The task
Every line from the beginning of the data through the line containing "destruct ((n =?" should be reproduced exactly, and no further lines should be output.

Dataset entries
Lemma save_mat_form_cases f t :
  (∃ n, form_saves valid f n ∧ save_mat_form comp valid f t = save_mat comp n f t) ∨
  ((∀ n, ¬ form_saves valid f n) ∧
   save_mat_form comp valid f t =
     (Ok tt, match mf_pk f with
             | Some k => if valid f && mf_delete f then set_mb_rows (delete k (mb_rows t)) t else t
             | None => t end)).
Proof.
  unfold save_mat_form, form_saves. destruct (valid f) eqn:Hv; cbn.
  2: { right. split; [naive_solver|]. by destruct (mf_pk f). }
  destruct (mf_delete f) eqn:Hd; cbn.
  { right. split; [naive_solver|]. by destruct (mf_pk f). }
  destruct (mf_mat_number f) as [n|] eqn:Hn.
  2: { right. split; [naive_solver|]. by destruct (mf_pk f). }
  destruct ((n =? 0) && bool_decide (mf_belt_groups f = [])) eqn:Hz.
  - right. rewrite andb_true_iff, Z.eqb_eq, bool_decide_eq_true in Hz. split; [naive_solver|]. by destruct (mf_pk f).
  - left. exists n. split; [|done]. split_and!; try done. intros [-> Hg]. by rewrite Z.eqb_refl, bool_decide_eq_true_2 in Hz.
Qed.

Lemma save_mat_ok t f n : mats_sound t → mat_free t (mf_pk f) comp n = true → (∀ k, mf_pk f = Some k → k < mb_next_id t) →
  ∃ t' k, save_mat comp n f t = (Ok tt, t') ∧ mats_sound t' ∧ mb_next_id t ≤ mb_next_id t' ∧
    mb_rows t' = <[k := mkPoomsaeMat comp n (mf_belt_groups f)]> (mb_rows t) ∧ k < mb_next_id t' ∧
    match mf_pk f with Some k0 => k = k0 | None => k = mb_next_id t end.
Proof.
  intros Hs Hfree Hpk. unfold save_mat, bind, get. rewrite Hfree. cbn [negb].
  pose proof (proj1 (mat_free_spec _ _ _ _) Hfree) as Hf. destruct (mf_pk f) as [k|] eqn:Ek.
  - exists (set_mb_rows (<[k := mkPoomsaeMat comp n (mf_belt_groups f)]> (mb_rows t)) t), k. split_and!; try done.
    + unfold set_mb_rows. apply mats_sound_insert; [done|by apply Hpk|lia|]. cbn. intros i r Hi Hc Hn.
      specialize (Hf i r Hi Hc Hn). congruence.
    + cbn. by apply Hpk.
  - exists (mkMatTable (<[mb_next_id t := mkPoomsaeMat comp n (mf_belt_groups f)]> (mb_rows t)) (mb_next_id t + 1)), (mb_next_id t).
    cbn. split_and!; try done; try lia. apply mats_sound_insert; [done|lia|lia|]. cbn. intros i r Hi Hc Hn.
    by specialize (Hf i r Hi Hc Hn).
Qed.

(** What one form leaves of its row. *)
Definition form_outcome (t t' : mat_table) (f : mat_form) : Prop :=
  (∀ n, form_saves valid f n → ∃ k, mb_rows t' !! k = Some (mkPoomsaeMat comp n (mf_belt_groups f)) ∧
     match mf_pk f with Some k0 => k = k0 | None => mb_next_id t ≤ k end) ∧
  (∀ k, mf_pk f = Some k → (∀ n, ¬ form_saves valid f n) →
     mb_rows t' !! k = if valid f && mf_delete f then None else mb_rows t !! k).

Lemma form_step f t : mats_sound t → (∀ k, mf_pk f = Some k → k < mb_next_id t) →
  (∀ n, form_saves valid f n → mat_free t (mf_pk f) comp n = true) →
  ∃ t1, save_mat_form comp valid f t = (Ok tt, t1) ∧ mats_sound t1 ∧ mb_next_id t ≤ mb_next_id t1 ∧
    (∀ k, k < mb_next_id t → mf_pk f ≠ Some k → mb_rows t1 !! k = mb_rows t !! k) ∧
    (∀ k r, mb_rows t1 !! k = Some r → mb_rows t !! k = Some r ∨
       pm_competition r = comp ∧ form_saves valid f (pm_mat_number r)) ∧
    (∀ n, form_saves valid f n → ∃ k, mb_rows t1 !! k = Some (mkPoomsaeMat comp n (mf_belt_groups f)) ∧
       k < mb_next_id t1 ∧ match mf_pk f with Some k0 => k = k0 | None => k = mb_next_id t end) ∧
    (∀ k, mf_pk f = Some k → (∀ n, ¬ form_saves valid f n) →
       mb_rows t1 !! k = if valid f && mf_delete f then None else mb_rows t !! k).
Proof.
  intros Hs Hpk Hfree. destruct (save_mat_form_cases f t) as [(n & Hn & ->)|[Hno ->]].
  - destruct (save_mat_ok t f n Hs (Hfree n Hn) Hpk) as (t1 & k & Hrun & Hs1 & Hle & Hrows & Hk & Hkey).
    assert (Hsame : ∀ n', form_saves valid f n' → n' = n) by (unfold form_saves in *; naive_solver congruence).
    exists t1. split_and!; try done.
    + intros i Hi Hne. rewrite Hrows. rewrite lookup_insert_ne; [done|]. intros ->.
      destruct (mf_pk f); [congruence|lia].
    + intros i r. rewrite Hrows, lookup_insert_Some. intros [[<- <-]|[_ ?]]; [by right|by left].
    + intros n' ->%Hsame. exists k. by rewrite Hrows, lookup_insert_eq.
    + intros i Hi Hno. by destruct (Hno n).
  - eexists. split; [done|]. destruct (mf_pk f) as [k|] eqn:Ek; [destruct (valid f && mf_delete f)|].
    all: split_and!; try done; try (by intros n Hn; destruct (Hno n)); try (by intros; left); cbn.
    + by apply mats_sound_delete.
    + intros i _ Hne. rewrite lookup_delete_ne; [done|congruence].
    + intros i r. rewrite lookup_delete_Some. tauto.
    + intros i [= <-] _. by rewrite lookup_delete_eq.
Qed.

Lemma save_mat_forms fs : ∀ t, mats_sound t → NoDup (omap mf_pk fs) →
  (∀ f k, f ∈ fs → mf_pk f = Some k → k < mb_next_id t) →
  NoDup (omap mf_mat_number (List.filter (λ f, negb (mf_delete f)) fs)) →
  (∀ f n, f ∈ fs → form_saves valid f n → mat_free t (mf_pk f) comp n = true) →
  ∃ t', forM fs (save_mat_form comp valid) t = (Ok tt, t') ∧ mats_sound t' ∧ mb_next_id t ≤ mb_next_id t' ∧
    (∀ k, k < mb_next_id t → k ∉ omap mf_pk fs → mb_rows t' !! k = mb_rows t !! k) ∧
    ∀ f, f ∈ fs → form_outcome t t' f.
Proof.
  induction fs as [|f fs IH]; intros t Hs Hpks Hlt Hnums Hfree.
  { exists t. split_and!; try done. intros f Hf. by apply not_elem_of_nil in Hf. }
  destruct (form_step f t Hs) as (t1 & Hrun & Hs1 & Hle1 & Hkeep1 & Hnew1 & Hsave1 & Hdel1).
  { intros k. apply Hlt. left. }
  { intros n. apply Hfree. left. }
  assert (Hpk_fs : ∀ k, mf_pk f = Some k → k ∉ omap mf_pk fs).
  { intros k Hk. cbn in Hpks. rewrite Hk in Hpks. by apply NoDup_cons in Hpks as [? _]. }
  assert (Hnum_fs : ∀ f' n, form_saves valid f n → f' ∈ fs → ¬ form_saves valid f' n).
  { intros f' n (_ & Hd & Hn & _) Hin (_ & Hd' & Hn' & _). cbn in Hnums. rewrite Hd in Hnums. cbn in Hnums.
    rewrite Hn in Hnums. apply NoDup_cons in Hnums as [Hni _]. apply Hni, list_elem_of_omap.
    exists f'. rewrite elem_of_filter_list, Hd'. done. }
  destruct (IH t1 Hs1) as (t' & Hrun' & Hs' & Hle' & Hkeep' & Hout').
  - cbn in Hpks. destruct (mf_pk f); [by apply NoDup_cons in Hpks as [_ ?]|done].
  - intros f' k Hin Hk. pose proof (Hlt f' k ltac:(by right) Hk). lia.
  - cbn in Hnums. destruct (negb (mf_delete f)); [|done]. cbn in Hnums.
    destruct (mf_mat_number f); [by apply NoDup_cons in Hnums as [_ ?]|done].
  - intros f' n Hin Hn. pose proof (proj1 (mat_free_spec _ _ _ _) (Hfree f' n ltac:(by right) Hn)) as Hf'.
    apply mat_free_spec. intros k r Hk Hc Hnum. destruct (Hnew1 k r Hk) as [Hold|[_ Hfs]]; [by eapply Hf'|].
    rewrite Hnum in Hfs. by destruct (Hnum_fs f' n Hfs Hin).
  - exists t'. split_and!; [|done|lia| |].
    + cbn. unfold bind. by rewrite Hrun.
    + intros k Hk Hni. assert (mf_pk f ≠ Some k).
      { intros Hf. apply Hni. cbn. rewrite Hf. left. }
      rewrite Hkeep'; [by apply Hkeep1|lia|]. intros Hin. apply Hni. cbn. destruct (mf_pk f); [by right|done].
    + intros f' [->|Hin]%elem_of_cons.
      * split.
        -- intros n Hn. destruct (Hsave1 n Hn) as (k & Hk & Hklt & Hkey). exists k. split.
           ++ rewrite Hkeep'; [done|done|]. destruct (mf_pk f) as [k0|] eqn:E; [subst k; by apply Hpk_fs|].
              intros (f' & Hin & Hf')%list_elem_of_omap. pose proof (Hlt f' k ltac:(by right) Hf'). lia.
           ++ destruct (mf_pk f); [done|lia].
        -- intros k Hk Hno. rewrite Hkeep'; [by apply Hdel1| |by apply Hpk_fs].
           pose proof (Hlt f k ltac:(left) Hk). lia.
      * destruct (Hout' f' Hin) as [Ho1 Ho2]. split.
        -- intros n Hn. destruct (Ho1 n Hn) as (k & Hk & Hkey). exists k. split; [done|]. destruct (mf_pk f'); [done|lia].
        -- intros k Hk Hno. rewrite (Ho2 k Hk Hno). destruct (valid f' && mf_delete f'); [done|].
           apply Hkeep1; [by eapply Hlt; [right|]|]. intros Hf. apply (Hpk_fs k Hf), list_elem_of_omap. eauto.
Qed.
End mat_forms.

(** The post of the mats. Whatever the forms, the page answers. If the formset is valid each form
    that is kept has its row with the number and groups of the form, no number is used twice,
    numbers are zero or between one and the number of mats, rows outside the forms stay, and a
    marked row is gone when its form is valid; a marked row whose form has errors stays.
    Otherwise the errors are shown and nothing changes. *)
Theorem mats_page_stores t comp mat_count fs :
  mats_sound t → NoDup (omap mf_pk fs) → (∀ f k, f ∈ fs → mf_pk f = Some k → k < mb_next_id t) →
  if mat_formset_valid t comp mat_count fs then
    ∃ t', mats_page comp mat_count fs t = (Ok (Some tt), t') ∧ mats_sound t' ∧
      (∀ f n, f ∈ fs → mf_delete f = false → mf_mat_number f = Some n → n ≠ 0 ∨ mf_belt_groups f ≠ [] →
         (n = 0 ∨ 1 ≤ n ∧ (mat_count = 0 ∨ n ≤ mat_count)) ∧
         ∃ k, mb_rows t' !! k = Some (mkPoomsaeMat comp n (mf_belt_groups f)) ∧
           ∀ k0, mf_pk f = Some k0 → k = k0) ∧
      (∀ f k, f ∈ fs → mf_delete f = true → mf_pk f = Some k →
         mb_rows t' !! k = if mat_form_valid t comp mat_count f then None else mb_rows t !! k) ∧
      (∀ k, k < mb_next_id t → k ∉ omap mf_pk fs → mb_rows t' !! k = mb_rows t !! k)
  else mats_page comp mat_count fs t = (Ok None, t).
Proof.
  intros Hs Hpks Hlt. set (valid := mat_form_valid t comp mat_count).
  destruct (mat_formset_valid t comp mat_count fs) eqn:Hv.
  2: { unfold mats_page, atomic, bind, get, ret. by rewrite Hv. }
  assert (Hv' := Hv). unfold mat_formset_valid in Hv'. apply andb_true_iff in Hv' as [Hall Hnums%bool_decide_eq_true].
  rewrite forallb_forall in Hall.
  assert (Hfree : ∀ f n, f ∈ fs → mf_delete f = false → mf_mat_number f = Some n →
    valid f = true ∧ mat_clean mat_count n = true ∧ mat_free t (mf_pk f) comp n = true ∧ 0 ≤ n).
  { intros f n Hin Hd Hn. specialize (Hall f (proj1 (list_elem_of_In _ _) Hin)). rewrite Hd in Hall. cbn in Hall.
    split; [done|]. unfold mat_form_valid, mat_form_empty in Hall. rewrite Hn in Hall. cbn in Hall.
    rewrite andb_false_r in Hall. cbn in Hall. unfold pos_int_ok in Hall.
    rewrite !andb_true_iff, !Z.leb_le in Hall. tauto. }
  destruct (save_mat_forms comp valid fs t Hs Hpks Hlt Hnums) as (t' & Hrun & Hs' & _ & Hkeep & Hout).
  { intros f n Hin (_ & Hd & Hn & _). by eapply Hfree. }
  exists t'. split_and!; [| done| | |done].
  - unfold mats_page. rewrite atomic_ok. unfold bind at 1, get. cbn [fst snd]. rewrite Hv. cbn [negb].
    unfold save_mat_formset, bind, try_catch, ret. fold valid. by rewrite Hrun.
  - intros f n Hin Hd Hn Hne. destruct (Hfree f n Hin Hd Hn) as (Hvf & Hclean & _ & Hpos). split.
    + unfold mat_clean in Hclean. destruct (Z.eqb_spec n 0) as [->|Hn0]; [by left|right].
      rewrite andb_true_iff, !negb_true_iff, andb_false_iff, negb_false_iff, Z.eqb_eq, !Z.ltb_ge in Hclean. lia.
    + destruct (Hout f Hin) as [Hsaved _]. destruct (Hsaved n) as (k & Hk & Hkey); [split_and!; naive_solver|].
      exists k. split; [done|]. intros k0 Hk0. by rewrite Hk0 in Hkey.
  - intros f k Hin Hd Hk. destruct (Hout f Hin) as [_ Hgone].
    rewrite (Hgone k Hk), Hd, andb_true_r; [done|]. intros n (_ & Hd' & _). congruence.
Qed.

(** After the number of mats is lowered, the row of a mat beyond it cannot be deleted: its
    form has an error, which the formset ignores for a marked form and the loop does not. *)
Example marked_row_stays :
  let t := mkMatTable {[ 1 := mkPoomsaeMat 5 1 [2]; 2 := mkPoomsaeMat 5 3 [4] ]} 3 in
  mats_page 5 2 [mkMatForm (Some 1) false (Some 1) [2]; mkMatForm (Some 2) true (Some 3) [4]] t = (Ok (Some tt), t).
Proof. vm_compute. reflexivity. Qed.

(** The test for numbers below one is never reached with zero. *)
Example mat_zero_is_accepted :
  mats_page 5 2 [mkMatForm None false (Some 0) [4]] (mkMatTable ∅ 1) =
    (Ok (Some tt), mkMatTable {[ 1 := mkPoomsaeMat 5 0 [4] ]} 2).
Proof. vm_compute. reflexivity. Qed.

(** ** Names of files: correctness *)

Definition safe_char (c : ascii) : bool := is_alnum c || is_dash c.

Lemma dashed_safe s : all_chars safe_char (dashed s) = true.
Proof.
  induction s as [|c s IH]; cbn; [done|]. rewrite IH, andb_true_r. unfold safe_char.
  by destruct (is_alnum c || is_dash c) eqn:E.
Qed.

Lemma lstrip_dashes_safe p s : all_chars p s = true → all_chars p (lstrip_dashes s) = true.
Proof.
  induction s as [|c s IH]; cbn; [done|]. rewrite andb_true_iff. intros [Hc Hs].
  destruct (is_dash c); [by apply IH|]. cbn. by rewrite Hc, Hs.
Qed.

Lemma rstrip_dashes_safe p s : all_chars p s = true → all_chars p (rstrip_dashes s) = true.
Proof.
  induction s as [|c s IH]; cbn; [done|]. rewrite andb_true_iff. intros [Hc Hs].
  destruct (String.eqb (rstrip_dashes s) "" && is_dash c); [done|]. cbn. by rewrite Hc, IH.
Qed.

Lemma substring_safe p n : ∀ s, all_chars p s = true → all_chars p (String.substring 0 n s) = true.
Proof.
  induction n as [|n IH]; intros [|c s]; cbn; try done. rewrite !andb_true_iff. intros [Hc Hs]. split; [done|by apply IH].
Qed.

Lemma substring_length n : ∀ s, (n ≤ String.length s)%nat → String.length (String.substring 0 n s) = n.
Proof. induction n as [|n IH]; intros [|c s]; cbn; intros; try lia. by rewrite IH by lia. Qed.

Lemma safe_base_length nfkd hex base : hex ≠ ""%string → (1 ≤ String.length (safe_base nfkd hex base) ≤ 120)%nat.
Proof.
  intros Hne. unfold safe_base. set (s := rstrip_dashes _).
  assert (Hs : or_str s hex ≠ ""%string).
  { unfold or_str. destruct (truthy_str s) eqn:Ht; [|done]. unfold truthy_str in Ht.
    by rewrite negb_true_iff, String.eqb_neq in Ht. }
  destruct (Nat.ltb_spec 120 (String.length (or_str s hex))); [rewrite substring_length; lia|].
  split; [|lia]. destruct (or_str s hex); [done|]. cbn. lia.
Qed.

Output of the task
Lemma save_mat_form_cases f t :
  (∃ n, form_saves valid f n ∧ save_mat_form comp valid f t = save_mat comp n f t) ∨
  ((∀ n, ¬ form_saves valid f n) ∧
   save_mat_form comp valid f t =
     (Ok tt, match mf_pk f with
             | Some k => if valid f && mf_delete f then set_mb_rows (delete k (mb_rows t)) t else t
             | None => t end)).
Proof.
  unfold save_mat_form, form_saves. destruct (valid f) eqn:Hv; cbn.
  2: { right. split; [naive_solver|]. by destruct (mf_pk f). }
  destruct (mf_delete f) eqn:Hd; cbn.
  { right. split; [naive_solver|]. by destruct (mf_pk f). }
  destruct (mf_mat_number f) as [n|] eqn:Hn.
  2: { right. split; [naive_solver|]. by destruct (mf_pk f). }
  destruct ((n =? 0) && bool_decide (mf_belt_groups f = [])) eqn:Hz.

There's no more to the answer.